### What is being asked
From the line containing "else get k r" to the last line of the records below, retype every line exactly and output nothing else.

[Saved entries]
******

(** * flo-ts-graph: a shallow embedding of the directed-graph engine
      ([graph.ts]) and of the traversal algorithms ([algorithms.ts]).

    Conventions of the embedding.
    - A [NodeId] / [EdgeId] is a JavaScript string, modelled as a [string]
      (a sequence of code units); [s.length] is [String.length s].
    - A JavaScript [Map] iterates in insertion order and [set] on an existing
      key keeps the key's position: it is an association list ([JsMap]).
      A JavaScript [Set] is an insertion-ordered duplicate-free list
      ([JsSet]).
    - [throw] is modelled by a sum type; the mutating methods of the engine
      run in a state-and-error monad that hands back the state reached at
      the moment of the [throw].
    - Loops whose termination is not structural ([while (head < q.length)],
      recursive depth-first searches, parent walks) take a [fuel] argument and
      answer [None] when it runs out. *)

From Stdlib Require Import String Ascii.
From Stdlib Require Import List Bool Arith ZArith Lia.
From Stdlib Require Import DecimalString DecimalNat Permutation Sorted.
Import ListNotations.

Set Implicit Arguments.

(* ================================================================== *)
(** * Part I: definitions                                              *)
(* ================================================================== *)

(** ** Keys with a decidable equality ([===] on strings and numbers) *)

Class Key (K : Type) := {
  keqb : K -> K -> bool;
  keqb_spec : forall a b : K, reflect (a = b) (keqb a b)
}.

#[export] Instance Key_string : Key string :=
  {| keqb := String.eqb; keqb_spec := String.eqb_spec |}.

#[export] Instance Key_nat : Key nat :=
  {| keqb := Nat.eqb; keqb_spec := Nat.eqb_spec |}.

(** ** JavaScript [Map] *)

Definition JsMap (K V : Type) := list (K * V).

Module JsMap.
Section Ops.
Context {K V : Type} `{Key K}.

Definition empty : JsMap K V := [].

Fixpoint get (k : K) (m : JsMap K V) : option V :=
  match m with
  | [] => None
  | (k', v) :: r => if keqb k k' then Some v else get k r
  end.

Definition has (k : K) (m : JsMap K V) : bool :=
  match get k m with Some _ => true | None => false end.

(** [set] overwrites in place when the key exists, appends otherwise. *)
Fixpoint set (k : K) (v : V) (m : JsMap K V) : JsMap K V :=
  match m with
  | [] => [(k, v)]
  | (k', v') :: r => if keqb k k' then (k, v) :: r else (k', v') :: set k v r
  end.

Definition keys (m : JsMap K V) : list K := map fst m.
Definition values (m : JsMap K V) : list V := map snd m.
Definition size (m : JsMap K V) : nat := length m.
End Ops.
End JsMap.

(** ** JavaScript [Set] *)

Definition JsSet (K : Type) := list K.

Module JsSet.
Section Ops.
Context {K : Type} `{Key K}.

Definition empty : JsSet K := [].
Definition has (x : K) (s : JsSet K) : bool := existsb (keqb x) s.
Definition add (x : K) (s : JsSet K) : JsSet K :=
  if has x s then s else s ++ [x].
Definition delete (x : K) (s : JsSet K) : JsSet K :=
  filter (fun y => negb (keqb x y)) s.
Definition size (s : JsSet K) : nat := length s.
End Ops.
End JsSet.

(** ** Strings *)

Definition NodeId := string.
Definition EdgeId := string.

(** [`${n}`] for a non-negative integer [n]: its decimal numeral. *)
Definition num_to_string (n : nat) : string :=
  NilZero.string_of_uint (Nat.to_uint n).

******

### The answer
  | (k', v) :: r => if keqb k k' then Some v else get k r
  end.

Definition has (k : K) (m : JsMap K V) : bool :=
  match get k m with Some _ => true | None => false end.

(** [set] overwrites in place when the key exists, appends otherwise. *)
Fixpoint set (k : K) (v : V) (m : JsMap K V) : JsMap K V :=
  match m with
  | [] => [(k, v)]
  | (k', v') :: r => if keqb k k' then (k, v) :: r else (k', v') :: set k v r
  end.

Definition keys (m : JsMap K V) : list K := map fst m.
Definition values (m : JsMap K V) : list V := map snd m.
Definition size (m : JsMap K V) : nat := length m.
End Ops.
End JsMap.

(** ** JavaScript [Set] *)

Definition JsSet (K : Type) := list K.

Module JsSet.
Section Ops.
Context {K : Type} `{Key K}.

Definition empty : JsSet K := [].
Definition has (x : K) (s : JsSet K) : bool := existsb (keqb x) s.
Definition add (x : K) (s : JsSet K) : JsSet K :=
  if has x s then s else s ++ [x].
Definition delete (x : K) (s : JsSet K) : JsSet K :=
  filter (fun y => negb (keqb x y)) s.
Definition size (s : JsSet K) : nat := length s.
End Ops.
End JsSet.

(** ** Strings *)

Definition NodeId := string.
Definition EdgeId := string.

(** [`${n}`] for a non-negative integer [n]: its decimal numeral. *)
Definition num_to_string (n : nat) : string :=
  NilZero.string_of_uint (Nat.to_uint n).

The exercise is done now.